_GOAL OF THE EXERCISE_
Of all the lines in the entries below, give again exactly those starting at the line containing "let n := nat_of_ascii c in" and ending at the line containing "else cur :: split_from", both ends included, and no others.

_DATA_
(** [str.isspace] on one character (code points below 256): the characters
    [str.split()] breaks on. *)
Definition isspace (c : ascii) : bool :=
  let n := nat_of_ascii c in
  ((9 <=? n) && (n <=? 13)) || ((28 <=? n) && (n <=? 32))
  || (n =? 133) || (n =? 160).

(** [s.endswith(c)] for a one-character [c]. *)
Fixpoint endswith (s : string) (c : ascii) : bool :=
  match s with
  | EmptyString => false
  | String a EmptyString => Ascii.eqb a c
  | String _ r => endswith r c
  end.

(** [s[:-1]] *)
Fixpoint drop_last (s : string) : string :=
  match s with
  | EmptyString => EmptyString
  | String _ EmptyString => EmptyString
  | String a r => String a (drop_last r)
  end.

(** [s.split()]: the maximal runs of non-whitespace characters, in order.
    [cur] is the run being read. *)
Fixpoint split_from (cur : string) (s : string) : list string :=
  match s with
  | EmptyString => if String.eqb cur "" then [] else [cur]
  | String c r =>
      if isspace c
      then (if String.eqb cur "" then split_from "" r
            else cur :: split_from "" r)
      else split_from (cur ++ String c "")%string r
  end.

Definition split (s : string) : list string := split_from "" s.

(** No whitespace character occurs in [s]. *)
Fixpoint no_space (s : string) : bool :=
  match s with
  | EmptyString => true
  | String c r => negb (isspace c) && no_space r
  end.

(** A single token: non-empty and free of whitespace. *)
Definition is_token (s : string) : bool :=
  negb (String.eqb s "") && no_space s.

End PyStr.
(** * Icon generator (generate-icons.py): a shallow embedding and its properties

    The script is straight-line Python around four library calls
    ([os.path.exists], [os.makedirs], [Image.open], [Image.resize] /
    [Image.save]) and [print].  It is embedded as a computation in a small
    state-and-exception monad over a file system and a trace of the calls
    made, with the outcome of every call recorded.  What the operating system
    or the imaging library may refuse for reasons outside the file system
    (permissions, memory, a damaged data stream, a full disk) is supplied by
    an environment of faults; every theorem quantifies over it. *)

From stdpp Require Import gmap strings list fin_maps pretty.
From Stdlib Require Import ZArith Ascii.

Local Open Scope Z_scope.

(** ** Python values and exceptions *)

Module Py.

(** An instance of [Exception]: its class name and what [str(e)] gives. *)
Record exn := Exn { exn_class : string; exn_str : string }.

(** The values a caller can receive from a function of this script. *)
Inductive value :=
| VNone
| VBool (b : bool)
| VInt (n : Z)
| VStr (s : string).

(** How a call ends: with a value, or with an exception on its way to the
    caller. *)
Inductive res (A : Type) :=
| Val (a : A)
| Exc (e : exn).
Arguments Val {A} a.
Arguments Exc {A} e.

Definition raises {A} (r : res A) : bool :=
  match r with Val _ => false | Exc _ => true end.

End Py.
Export Py.

(** ** Images and the file system *)

(** [PIL.Image.Resampling] *)
Inductive Resampling := NEAREST | BOX | BILINEAR | HAMMING | BICUBIC | LANCZOS.

(** An image held in memory.  The pixel data is kept symbolic: either the
    raster stored in some file, or the result of resampling another image. *)
Inductive image :=
| Bitmap (w h : Z) (tag : string)
| Resized (src : image) (w h : Z) (flt : Resampling).

(** [img.size] *)
Definition size (im : image) : Z * Z :=
  match im with
  | Bitmap w h _ => (w, h)
  | Resized _ w h _ => (w, h)
  end.

(** What a regular file holds: an image in some encoding, or bytes that are
    not an image. *)
Inductive content :=
| Encoded (fmt : string) (im : image)
| Opaque (bytes : string).

Inductive node :=
| Dir
| File (c : content).

(** One call of the script into the outside world, with its outcome. *)
Inductive event :=
| EvExists (p : string) (b : bool)
| EvMakedirs (p : string) (r : option exn)
| EvOpen (p : string) (r : res image)
| EvResize (src : image) (sz : Z * Z) (flt : Resampling) (r : option exn)
| EvSave (im : image) (p : string) (fmt : string) (r : option exn)
| EvPrint (line : string).

Record state := State { fs : gmap string node; trace : list event }.

(** What the environment refuses independently of the file system.  A failed
    save may leave damaged bytes at its target ([Some c]) or leave the file
    system as it was ([None]). *)
Record faults := Faults {
  mkdir_fault : string → option exn;
  open_fault : string → option exn;
  resize_fault : image → Z * Z → Resampling → option exn;
  save_fault : image → string → option (exn * option content)
}.

Definition no_faults : faults :=
  {| mkdir_fault := λ _, None;
     open_fault := λ _, None;
     resize_fault := λ _ _ _, None;
     save_fault := λ _ _, None |}.

(** ** The monad: state that survives an exception *)

Definition M (A : Type) : Type := state → res A * state.

Definition ret {A} (a : A) : M A := λ s, (Val a, s).
Definition raise {A} (e : exn) : M A := λ s, (Exc e, s).
Definition bind {A B} (m : M A) (k : A → M B) : M B :=
  λ s, match m s with
       | (Val a, s') => k a s'
       | (Exc e, s') => (Exc e, s')
       end.

(** [try: body except Exception as e: handler] *)
Definition try_except {A} (body : M A) (handler : exn → M A) : M A :=
  λ s, match body s with
       | (Val a, s') => (Val a, s')
       | (Exc e, s') => handler e s'
       end.

Definition emit (ev : event) : M unit :=
  λ s, (Val tt, {| fs := fs s; trace := trace s ++ [ev] |}).
Definition get_fs : M (gmap string node) := λ s, (Val (fs s), s).
Definition put_fs (m : gmap string node) : M unit :=
  λ s, (Val tt, {| fs := m; trace := trace s |}).

Declare Scope py_scope.
Delimit Scope py_scope with py.
Notation "x <- c1 ;; c2" := (bind c1 (λ x, c2))
  (at level 100, c1 at next level, right associativity) : py_scope.
Notation "c1 ;; c2" := (bind c1 (λ _, c2))
  (at level 100, right associativity) : py_scope.
Local Open Scope py_scope.

(** [for x in xs: body x] *)
Fixpoint for_each {A} (xs : list A) (body : A → M unit) : M unit :=
  match xs with
  | [] => ret tt
  | x :: xs' => body x ;; for_each xs' body
  end.

(** ** Paths and text *)

(** [os.path.dirname] on POSIX paths: what precedes the last slash. *)
Fixpoint dirname_aux (p : string) : option string :=
  match p with
  | EmptyString => None
  | String c p' =>
      match dirname_aux p' with
      | Some d => Some (String c d)
      | None => if Ascii.eqb c "/"%char then Some EmptyString else None
      end
  end.
Definition dirname (p : string) : string := default "" (dirname_aux p).

(** [str(n)] for an [int] *)
Definition str (n : Z) : string := pretty n.

Definition newline : string := String (Ascii.ascii_of_nat 10) EmptyString.

(** [os.path.isdir(p)] as a test on the file system *)
Definition is_dir (m : gmap string node) (p : string) : bool :=
  match m !! p with
  | Some Dir => true
  | _ => false
  end.

(** ** The library calls *)

Section Calls.
Context (env : faults).

(** [os.path.exists(p)] *)
Definition os_path_exists (p : string) : M bool :=
  m <- get_fs ;;
  let b := bool_decide (is_Some (m !! p)) in
  emit (EvExists p b) ;;
  ret b.

(** [os.makedirs(p, exist_ok=...)] for a path of one component, which has
    no parent to create: [mkdir] is attempted, and its failure is forgiven
    only when [exist_ok] holds and the path is a directory. *)
Definition os_makedirs (p : string) (exist_ok : bool) : M unit :=
  m <- get_fs ;;
  match m !! p with
  | Some Dir =>
      if exist_ok then emit (EvMakedirs p None)
      else
        let e := Exn "FileExistsError" ("File exists: " +:+ p) in
        emit (EvMakedirs p (Some e)) ;; raise e
  | Some (File _) =>
      let e := Exn "FileExistsError" ("File exists: " +:+ p) in
      emit (EvMakedirs p (Some e)) ;; raise e
  | None =>
      match mkdir_fault env p with
      | Some e => emit (EvMakedirs p (Some e)) ;; raise e
      | None => put_fs (<[p := Dir]> m) ;; emit (EvMakedirs p None)
      end
  end.

(** [Image.open(p)] *)
Definition Image_open (p : string) : M image :=
  m <- get_fs ;;
  let r :=
    match m !! p with
    | None => Exc (Exn "FileNotFoundError" ("No such file or directory: " +:+ p))
    | Some Dir => Exc (Exn "IsADirectoryError" ("Is a directory: " +:+ p))
    | Some (File c) =>
        match open_fault env p with
        | Some e => Exc e
        | None =>
            match c with
            | Encoded _ im => Val im
            | Opaque _ =>
                Exc (Exn "UnidentifiedImageError" ("cannot identify image file " +:+ p))
            end
        end
    end in
  emit (EvOpen p r) ;;
  match r with Val im => ret im | Exc e => raise e end.

(** [im.resize(sz, flt)]: a new image of exactly the requested size. *)
Definition Image_resize (im : image) (sz : Z * Z) (flt : Resampling) : M image :=
  let r :=
    if bool_decide (0 < sz.1 ∧ 0 < sz.2) then resize_fault env im sz flt
    else Some (Exn "ValueError" "height and width must be > 0") in
  emit (EvResize im sz flt r) ;;
  match r with
  | None => ret (Resized im sz.1 sz.2 flt)
  | Some e => raise e
  end.

(** [im.save(p, fmt)]: the target is created or overwritten. *)
Definition Image_save (im : image) (p : string) (fmt : string) : M unit :=
  m <- get_fs ;;
  if is_dir m p then
    let e := Exn "IsADirectoryError" ("Is a directory: " +:+ p) in
    emit (EvSave im p fmt (Some e)) ;; raise e
  else if bool_decide (dirname p = "") || is_dir m (dirname p) then
    match save_fault env im p with
    | Some (e, residue) =>
        match residue with
        | Some c => put_fs (<[p := File c]> m)
        | None => ret tt
        end ;;
        emit (EvSave im p fmt (Some e)) ;; raise e
    | None =>
        put_fs (<[p := File (Encoded fmt im)]> m) ;;
        emit (EvSave im p fmt None)
    end
  else
    let e := Exn "FileNotFoundError" ("No such file or directory: " +:+ p) in
    emit (EvSave im p fmt (Some e)) ;; raise e.

(** [print(line)] *)
Definition print (line : string) : M unit := emit (EvPrint line).

(** ** The script *)

Definition SIZES : list Z := [72; 96; 128; 144; 152; 192; 384; 512].

Definition source : string := "speech-bubble.png".

(** [f"icons/icon-{size}.png"] *)
Definition output_path (size : Z) : string :=
  "icons/icon-" +:+ str size +:+ ".png".
(** *** Reaching Finished *)

(** C7. The only event that takes a state whose phase is Running to one
    whose phase is Finished is the callback of an armed interval that
    computes [max 0 (endAtRef - now) <= 0].  [start] always ends in
    Running and [reset] in Idle, and [handleClick] keeps the phase it
    found, so none of the three moves a session into Finished. *)
Theorem finished_only_by_tick (s : State) :
  (∀ e, phase s = Running → phase (step s e) = Finished →
        ∃ t now, e = Tick t now ∧ t ∈ intervals s ∧
                 Z.max 0 (endAtRef s - now) <= 0) ∧
  (∀ now, phase (start now s) = Running) ∧
  phase (reset s) = Idle ∧
  phase (handleClick s) = phase s.
Proof.
  assert (Hstart : ∀ now, phase (start now s) = Running).
  { intros now. apply phase_Running. exact (proj1 (start_fields now s)). }
  assert (Hreset : phase (reset s) = Idle).
  { destruct (reset_fields s) as (Hr & _ & Hm & _).
    apply phase_Idle. rewrite Hr, Hm. split; [reflexivity|discriminate]. }
  assert (Htap : phase (handleClick s) = phase s).
  { destruct (handleClick_cases s) as [[_ ->]|[_ ->]]; reflexivity. }
  split; [|auto].
  intros e Hrun Hfin. destruct e as [now| | |t now|]; simpl in Hfin.
  - rewrite Hstart in Hfin. discriminate.
  - rewrite Hreset in Hfin. discriminate.
  - rewrite Htap, Hrun in Hfin. discriminate.
  - case_decide as Hin; [|rewrite Hrun in Hfin; discriminate].
    exists t, now. split; [reflexivity|]. split; [exact Hin|].
    apply phase_Finished in Hfin. destruct Hfin as [Hr _].
    rewrite tick_running in Hr. apply phase_Running in Hrun.
    destruct (Z.leb_spec (Z.max 0 (endAtRef s - now)) 0); [assumption|].
    congruence.
  - change (phase (commit s)) with (phase s) in Hfin.
    rewrite Hrun in Hfin. discriminate.
Qed.

Lemma finished_only_by_tick_witness :
  ∃ t now, Tick 1 5000 = Tick t now ∧
           t ∈ intervals (run initial [Start 0; Tap]) ∧
           Z.max 0 (endAtRef (run initial [Start 0; Tap]) - now) <= 0.
Proof.
  apply (proj1 (finished_only_by_tick (run initial [Start 0; Tap]))
           (Tick 1%positive 5000)); reflexivity.
Defined.

(** *** One interval at a time *)

Lemma armed_size s : armed s → (size (intervals s) ≤ 1)%nat.
Proof.
  unfold armed. destruct (running s).
  - intros (t & _ & ->). rewrite size_singleton. constructor.
  - intros [_ ->]. rewrite size_empty. repeat constructor.
Qed.

(** C8. In every state reached from the initial one at most one interval
    is armed.  There [start] has disarmed the interval of the ref before
    it calls [setInterval], after which the new interval is the only one;
    [reset] leaves none armed, and neither does the callback that ends the
    session. *)
Theorem single_interval (evs : list Event) :
  let s := run initial evs in
  (size (intervals s) ≤ 1)%nat ∧
  (∀ now, intervals (clearCurrent s) = ∅ ∧
          intervals (start now s) = {[ nextId s ]} ∧
          timerRef (start now s) = Some (nextId s)) ∧
  intervals (reset s) = ∅ ∧
  (∀ now, Z.max 0 (endAtRef s - now) <= 0 → intervals (tick now s) = ∅).
Proof.
  intros s.
  assert (Ha : armed s) by apply armed_run, armed_initial.
  pose proof (armed_cleared s Ha) as Hcl.
  split; [apply armed_size, Ha|]. split; [|split].
  - intros now. destruct (start_fields now s) as (_ & _ & _ & _ & Ht & Hiv & _).
    split; [|split; [|exact Ht]].
    + rewrite <- Hcl. unfold clearCurrent, current.
      destruct (timerRef s); simpl; set_solver.
    + rewrite Hiv, Hcl. set_solver.
  - destruct (reset_fields s) as (_ & _ & _ & _ & _ & Hiv & _).
    rewrite Hiv. exact Hcl.
  - intros now Hle. destruct (tick_timer now s Hle) as [_ Hiv].
    rewrite Hiv. exact Hcl.
Qed.

Lemma single_interval_witness :
  intervals (tick 5020 (run initial [Start 0; Start 10; Tap; Start 20])) = ∅.
Proof.
  apply (proj2 (proj2 (proj2
           (single_interval [Start 0; Start 10; Tap; Start 20])))).
  vm_compute. discriminate.
Defined.

(** Two starts in a row: the first interval is gone, the second is armed. *)
Example start_twice :
  intervals (run initial [Start 0; Start 10]) = {[ 2%positive ]} ∧
  step (run initial [Start 0; Start 10]) (Tick 1 60) =
    run initial [Start 0; Start 10].
Proof. split; vm_compute; reflexivity. Qed.

(** *** The summary line *)

Lemma toFixed2_Qeq (x y : Q) : (x == y)%Q → toFixed2 x = toFixed2 y.
Proof.
  intros Hxy. unfold toFixed2.
  assert (Hfl : Qfloor (Qabs x * 100 + (1 # 2)) = Qfloor (Qabs y * 100 + (1 # 2))).
  { apply Qfloor_comp. rewrite Hxy. reflexivity. }
  assert (Hle : Qle_bool 0 x = Qle_bool 0 y).
  { apply Qleb_comp; [reflexivity|exact Hxy]. }
  rewrite Hfl, Hle. reflexivity.
Qed.

Lemma cpsValue_fifth s : (cpsValue s == clicks s # 5)%Q.
Proof.
  unfold cpsValue, DURATION_MS, Qeq, Qdiv, Qmult, Qinv, inject_Z. simpl.
  lia.
Qed.

(** C9. The rate is [clicks / (DURATION_MS / 1000)], that is [clicks / 5]:
    it is a function of the counter alone (two states with the same
    counter have the same rate, whatever their clock fields), and the
    summary line carrying it is rendered exactly in the Finished phase. *)
Theorem cps_fixed_window (s : State) :
  (cpsValue s == clicks s # 5)%Q ∧
  cps s = toFixed2 (clicks s # 5) ∧
  (∀ s0, clicks s0 = clicks s → cps s0 = cps s) ∧
  (phase s = Finished → summary (render s) = Some (clicks s, cps s)) ∧
  (phase s ≠ Finished → summary (render s) = None).
Proof.
  split; [apply cpsValue_fifth|].
  assert (Hcps : ∀ s1, cps s1 = toFixed2 (clicks s1 # 5)).
  { intros s1. apply toFixed2_Qeq, cpsValue_fifth. }
  split; [apply Hcps|]. split; [|split].
  - intros s0 Hc. rewrite !Hcps, Hc. reflexivity.
  - intros Hph. apply finished_phase in Hph. simpl. rewrite Hph. reflexivity.
  - intros Hph. simpl. destruct (finished s) eqn:Hf; [|reflexivity].
    apply finished_phase in Hf. contradiction.
Qed.

Lemma cps_fixed_window_witness :
  summary (render (run initial
     [Start 0; Tap; Tap; Tap; Tick 1 2000; Tap; Tick 1 5001; Render; Tap])) =
    Some (4, "0.80"%string) ∧
  summary (render (run initial [Start 0; Tap; Tick 1 2000])) = None.
Proof.
  split.
  - apply (proj1 (proj2 (proj2 (proj2 (cps_fixed_window
       (run initial [Start 0; Tap; Tap; Tap; Tick 1%positive 2000; Tap;
                     Tick 1%positive 5001; Render; Tap])))))).
    reflexivity.
  - apply (proj2 (proj2 (proj2 (proj2 (cps_fixed_window
       (run initial [Start 0; Tap; Tick 1%positive 2000])))))).
    vm_compute. discriminate.
Defined.

(** *** Rest values *)

Lemma atRest_initial : atRest initial.
Proof. unfold atRest. intros _. right. reflexivity. Qed.

Lemma atRest_step s e : armed s → atRest s → atRest (step s e).
Proof.
  intros Ha Hrest. destruct e as [now| | |t now|]; cbn [step].
  - intros Hr. destruct (start_fields now s) as (Hr' & _). congruence.
  - intros _. right. exact (proj1 (proj2 (proj2 (reset_fields s)))).
  - destruct (handleClick_cases s) as [[_ ->]|[_ ->]]; exact Hrest.
  - case_decide as Hin; [|exact Hrest].
    intros Hr. rewrite tick_running in Hr. rewrite tick_remaining.
    destruct (Z.leb_spec (Z.max 0 (endAtRef s - now)) 0) as [Hle|Hlt].
    + left. lia.
    + exfalso. unfold armed in Ha. rewrite Hr in Ha.
      destruct Ha as [_ Hiv]. rewrite Hiv in Hin. set_solver.
  - exact Hrest.
Qed.

Lemma atRest_run evs : ∀ s, armed s → atRest s → atRest (run s evs).
Proof.
  induction evs as [|e evs IH]; intros s Ha Hrest; [exact Hrest|].
  rewrite run_cons. apply IH; [apply armed_step, Ha|apply atRest_step; auto].
Qed.

(** C10. In every state reached from the initial one with [running] false,
    [remaining] is 0 or [DURATION_MS].  The guard of the summary line is
    false at mounting and after every [reset], and in a reached state the
    pair ([running], [remaining]) tells the phases apart: Idle is not
    running at [DURATION_MS], Finished is not running at 0. *)
Theorem rest_values (evs : list Event) :
  let s := run initial evs in
  (running s = false → remaining s = 0 ∨ remaining s = DURATION_MS) ∧
  finished initial = false ∧
  (∀ s0, finished (reset s0) = false) ∧
  (phase s = Idle ↔ running s = false ∧ remaining s = DURATION_MS) ∧
  (phase s = Finished ↔ running s = false ∧ remaining s = 0) ∧
  (phase s = Running ↔ running s = true).
Proof.
  intros s.
  assert (Hrest : atRest s)
    by (apply atRest_run; [apply armed_initial|apply atRest_initial]).
  split; [exact Hrest|]. split; [reflexivity|]. split; [|split; [|split]].
  - intros s0. destruct (reset_fields s0) as (Hr & _ & Hm & _).
    unfold finished. rewrite Hr, Hm. reflexivity.
  - rewrite phase_Idle. split.
    + intros [Hr Hne]. split; [exact Hr|].
      destruct (Hrest Hr); [contradiction|assumption].
    + intros [Hr Hm]. split; [exact Hr|]. rewrite Hm. discriminate.
  - apply phase_Finished.
  - apply phase_Running.
Qed.

Lemma rest_values_witness :
  remaining (run initial [Start 0; Tap; Tick 1 5000; Tap]) = 0 ∨
  remaining (run initial [Start 0; Tap; Tick 1 5000; Tap]) = DURATION_MS.
Proof.
  apply (proj1 (rest_values [Start 0; Tap; Tick 1%positive 5000; Tap])).
  reflexivity.
Defined.

(** ** Scenarios *)

(** Start at 0; five taps around 2000: five clicks, still running, three
    seconds left. *)
Example scenario_taps :
  let s := run initial [Start 0; Tick 1 2000; Tap; Tap; Tap; Tap; Tap] in
  clicks s = 5 ∧ phase s = Running ∧ remaining s = 3000 ∧
  seconds s = "3.00"%string.
Proof. vm_compute. repeat split. Qed.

_OUTPUT FOR THIS TASK_
  let n := nat_of_ascii c in
  ((9 <=? n) && (n <=? 13)) || ((28 <=? n) && (n <=? 32))
  || (n =? 133) || (n =? 160).

(** [s.endswith(c)] for a one-character [c]. *)
Fixpoint endswith (s : string) (c : ascii) : bool :=
  match s with
  | EmptyString => false
  | String a EmptyString => Ascii.eqb a c
  | String _ r => endswith r c
  end.

(** [s[:-1]] *)
Fixpoint drop_last (s : string) : string :=
  match s with
  | EmptyString => EmptyString
  | String _ EmptyString => EmptyString
  | String a r => String a (drop_last r)
  end.

(** [s.split()]: the maximal runs of non-whitespace characters, in order.
    [cur] is the run being read. *)
Fixpoint split_from (cur : string) (s : string) : list string :=
  match s with
  | EmptyString => if String.eqb cur "" then [] else [cur]
  | String c r =>
      if isspace c
      then (if String.eqb cur "" then split_from "" r
            else cur :: split_from "" r)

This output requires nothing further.